Türkei: Ko-Vorsitzende der HDP Figen Yüksekdağ verliert ihren Parlamentssitz

Türkei: Ko-Vorsitzende der HDP Figen Yüksekdağ verliert ihren Parlamentssitz
Türkische Polizisten hatten die beiden Ko-Vorsitzenden und Abgeordneten der prokurdischen Demokratischen Partei der Völker (HDP) Anfang November letzten Jahres verhaftet.
Die linke Politikerin Figen Yüksekdağ hat nach einem Gerichtsurteil ihren Parlamentssitz verloren. Bereits seit Anfang November ist sie inhaftiert. Amnesty International erhebt derweil schwere Vorwürfe gegen die türkische Regierung.

Am Dienstag teilte das türkische Justizministerium dem Parlamentspräsidium mit, dass der türkische Kassationshof ein Urteil gegen Figen Yüksekdağ, Abgeordnete und Ko-Vorsitzende der prokurdischen linken Demokratischen Partei der Völker (HDP), bestätigt hat. Der Kassationshof ist das höchste ordentliche Gericht der Türkei.
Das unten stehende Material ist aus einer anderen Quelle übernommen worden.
(** * CEMDownloader: the per-polygon WCS pipeline of [poligono_wcs.py]

    A shallow embedding of the module [poligono_wcs.py] of the QGIS plugin:
    the resolution table, the GetCoverage query builder with its fixed-point
    float formatting, the streaming fetcher, and the batch loop that produces
    one clipped GeoTIFF per polygon.

    Python values are modelled as follows.
    - [int]   : [Z].
    - [float] : the kernel's binary64 [float] (IEEE 754, as CPython's).
    - [str]   : [list ascii], the UTF-8 bytes of the text.
    - exceptions : a value of [exn] carried by the [Raise] side of a result.
    - the QGIS / Qt / OS collaborators : the fields of a [Collab] record,
      acting on an opaque world. *)

From Stdlib Require Import ZArith NArith Lia List Ascii String Floats.
From stdpp Require Import base option list gmap strings.

Import ListNotations.
Local Open Scope Z_scope.

(** ** Text *)

Definition str := list ascii.

(** A Python string literal. *)
Definition lit (s : string) : str := list_ascii_of_string s.

(** [sep.join(parts)] *)
Fixpoint join (sep : str) (parts : list str) : str :=
  match parts with
  | [] => []
  | [p] => p
  | p :: ps => p ++ sep ++ join sep ps
  end.

(** ** Decimal rendering of integers *)

(** The character ["0123456789"[n mod 10]]. *)
Definition digit_char (n : N) : ascii := ascii_of_N (48 + n mod 10).

Definition is_digit (c : ascii) : bool :=
  let k := N_of_ascii c in ((48 <=? k) && (k <=? 57))%N.

(** The [w] low-order decimal digits of [n], most significant first. *)
Fixpoint fixed_digits (w : nat) (n : N) : str :=
  match w with
  | O => []
  | S w' => fixed_digits w' (n / 10) ++ [digit_char n]
  end.

(** Number of decimal digits of [n] (1 for 0); [fuel] bounds the binary size. *)
Fixpoint count_digits (fuel : nat) (n : N) : nat :=
  match fuel with
  | O => 1%nat
  | S fuel' => if (n <? 10)%N then 1%nat else S (count_digits fuel' (n / 10))
  end.

Definition num_digits (n : N) : nat := count_digits (N.size_nat n) n.

(** [str(n)] for a natural number [n]. *)
Definition str_of_N (n : N) : str := fixed_digits (num_digits n) n.

(** [str(i)] and [f"{i}"] for an [int]. *)
Definition str_of_int (i : Z) : str :=
  if i <? 0 then lit "-" ++ str_of_N (Z.abs_N i) else str_of_N (Z.abs_N i).

(** [f"{i:0{w}d}"]: sign-aware zero padding to a minimum width [w]. *)
Definition format_0wd (w : nat) (i : Z) : str :=
  let n := Z.abs_N i in
  if i <? 0
  then lit "-" ++ fixed_digits (Nat.max (w - 1) (num_digits n)) n
  else fixed_digits (Nat.max w (num_digits n)) n.

(** Value of a digit string (left inverse of the renderings above). *)
Definition digits_value (s : str) : N :=
  fold_left (fun acc c => (10 * acc + (N_of_ascii c - 48))%N) s 0%N.

(** ** Exceptions and results *)

(** The classes that matter to [except Exception]: [NonException] stands for
    the [BaseException] subclasses outside [Exception] ([KeyboardInterrupt],
    [SystemExit], [GeneratorExit]). *)
Inductive exn_class :=
  | ValueError | RuntimeError | OSError | OtherException | NonException.

Record exn := mk_exn { exn_cls : exn_class; exn_msg : str }.

(** [isinstance(e, Exception)] *)
Definition is_Exception (e : exn) : bool :=
  match exn_cls e with NonException => false | _ => true end.

Inductive result (A : Type) :=
  | Ok (a : A)
  | Raise (e : exn).
Arguments Ok {A} a.
Arguments Raise {A} e.

(** ** Configuration *)

Definition WCS_BASE : str := lit "https://gaia.inegi.org.mx/geoserver/wcs".
Definition WCS_COVERAGE_ID : str := lit "cem30_workespace:cem3_r15".
Definition NODATA_VALUE : Z := -9999.
Definition VALID_RES : list Z := [15; 30; 60; 90; 120].

(** ** ResolutionMapper *)

(** The dict literal of [meters_to_deg_step], arcseconds per pixel. *)
Definition table : gmap Z float :=
  {[ 15 := 0.5%float; 30 := 1.0%float; 60 := 2.0%float;
     90 := 3.0%float; 120 := 4.0%float ]}.

Definition invalid_resolution_step : exn :=
  mk_exn ValueError (lit "Resolución inválida (usa 15,30,60,90,120).").

Definition meters_to_deg_step (res_m : Z) : result float :=
  match table !! res_m with
  | None => Raise invalid_resolution_step
  | Some arcsec => Ok (arcsec / 3600.0)%float
  end.

(** ** Fixed-point rendering of floats *)

(** [round(num / den)] to the nearest integer, ties to the even one: the
    rounding of CPython's correctly rounded float formatting. *)
Definition round_half_even (num den : N) : N :=
  let q := (num / den)%N in
  let r := (num mod den)%N in
  match (2 * r ?= den)%N with
  | Lt => q
  | Gt => (q + 1)%N
  | Eq => if N.even q then q else (q + 1)%N
  end.

(** [|x| * 10^d] rounded to an integer, for the finite float [m * 2^e]. *)
Definition scaled_magnitude (d : nat) (m : positive) (e : Z) : N :=
  let num := (Npos m * 10 ^ N.of_nat d)%N in
  match e with
  | Zneg p => round_half_even num (2 ^ Npos p)
  | _ => (num * 2 ^ Z.to_N e)%N
  end.

(** Integer digits, then the point and [d] fraction digits when [d > 0]. *)
Definition fixed_point (d : nat) (n : N) : str :=
  str_of_N (n / 10 ^ N.of_nat d) ++
  match d with
  | O => []
  | _ => lit "." ++ fixed_digits d n
  end.

Definition sign_text (s : bool) : str := if s then lit "-" else [].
Daraufhin stellte das Parlamentspräsidium fest, dass die Oppositionspolitikerin ihr Mandat verwirkt hat, da sie aufgrund der Straftat nicht mehr die entsprechenden Voraussetzungen erfüllt. Ein untergeordnetes Gericht hatte sie zuvor zu zehn Monaten Haft wegen „Propaganda einer Terrororganisation“ verurteilt.

Erdogan-Fans während des Besuchs des türkischen Premierministers Binali Yildrim, Oberhausen, 18. Februar 2017.

Auch weitere HDP-Politiker gerieten ins Visier der türkischen Justiz. Ein anderes Gericht verurteilte etwa Selahattin Demirtaş, ebenfalls Abgeordneter und Ko-Vorsitzender der HDP, zu fünf Monaten Haft wegen „Erniedrigung des türkischen Volkes, des Staates der Republik Türkei und der Institutionen und Organe des Staates.“ Yüksekdağ und Demirtaş sind seit Anfang November letzten Jahres inhaftiert.

Die türkische Justiz bestätigte ferner die Untersuchungshaft gegen den HDP-Abgeordneten und ehemaligen Fraktionsvorsitzenden Idris Baluken, der erst am Dienstag aus einem Krankenhaus entlassen wurde.

Insgesamt befinden sich zwölf von insgesamt 59 Parlamentarier der HDP in Untersuchungshaft. Das türkische Parlament hatte im Mai letzten Jahres einer Verfassungsänderung zugestimmt, die die parlamentarische Immunität weitgehend aufhob. Zu dieser Zeit ermittelte die türkische Justiz gegen insgesamt 50 Abgeordnete der HDP.

Indessen erhebt die westlich geprägte Menschenrechtsorganisation Amnesty International schwere Vorwürfe gegen die türkische Regierung in ihrem aktuellen Jahresbericht. Im Jahr 2016 habe sich die Meinungsfreiheit deutlich verschlechtert. Die Internetzensur habe sich verschärft. Fälle von Folter unter Polizeigewahrsam hätten sich gehäuft. Die türkische Regierung gehe kaum gegen den Machtmissbrauch seitens Beamter vor.

Türkische Polizei nimmt „Welt“-Reporter in Gewahrsam

Zudem kritisierte Amnesty International das Vorgehen der Sicherheitskräfte in den kurdischen Siedlungsgebieten im Südosten der Türkei. Die Menschenrechtsorganisation prangerte auch an, dass die türkischen Behörden nach dem gescheiterten Militärputsch repressive Maßnahmen gegen Journalisten und Medien eingeleitet hatten.

Anfang letzter Woche hatten türkische Polizisten den deutsch-türkischen Journalisten Deniz Yücel der Zeitung "Die Welt" verhaftet. Die Staatsanwaltschaft wirft ihm vor, eine Terrororganisation zu unterstützen.

In etwa zwei Monaten findet in der Türkei ein Referendum über die Einführung eines Präsidialsystems statt. Kritische Beobachter und die Opposition befürchten, dass der langjährige Ministerpräsident, derzeitiger Staatspräsident und ehemaliger Vorsitzender der Regierungspartei „Gerechtigkeit und Entwicklung“ (AKP) Recep Tayyip Erdoğan dadurch versucht, seine Macht zu festigen und autokratische Tendenzen zu stärken. 

AKP-Unterstützer dagegen werben für das Präsidialsystem, um ein angeblich drohendes politisches Chaos zu verhindern.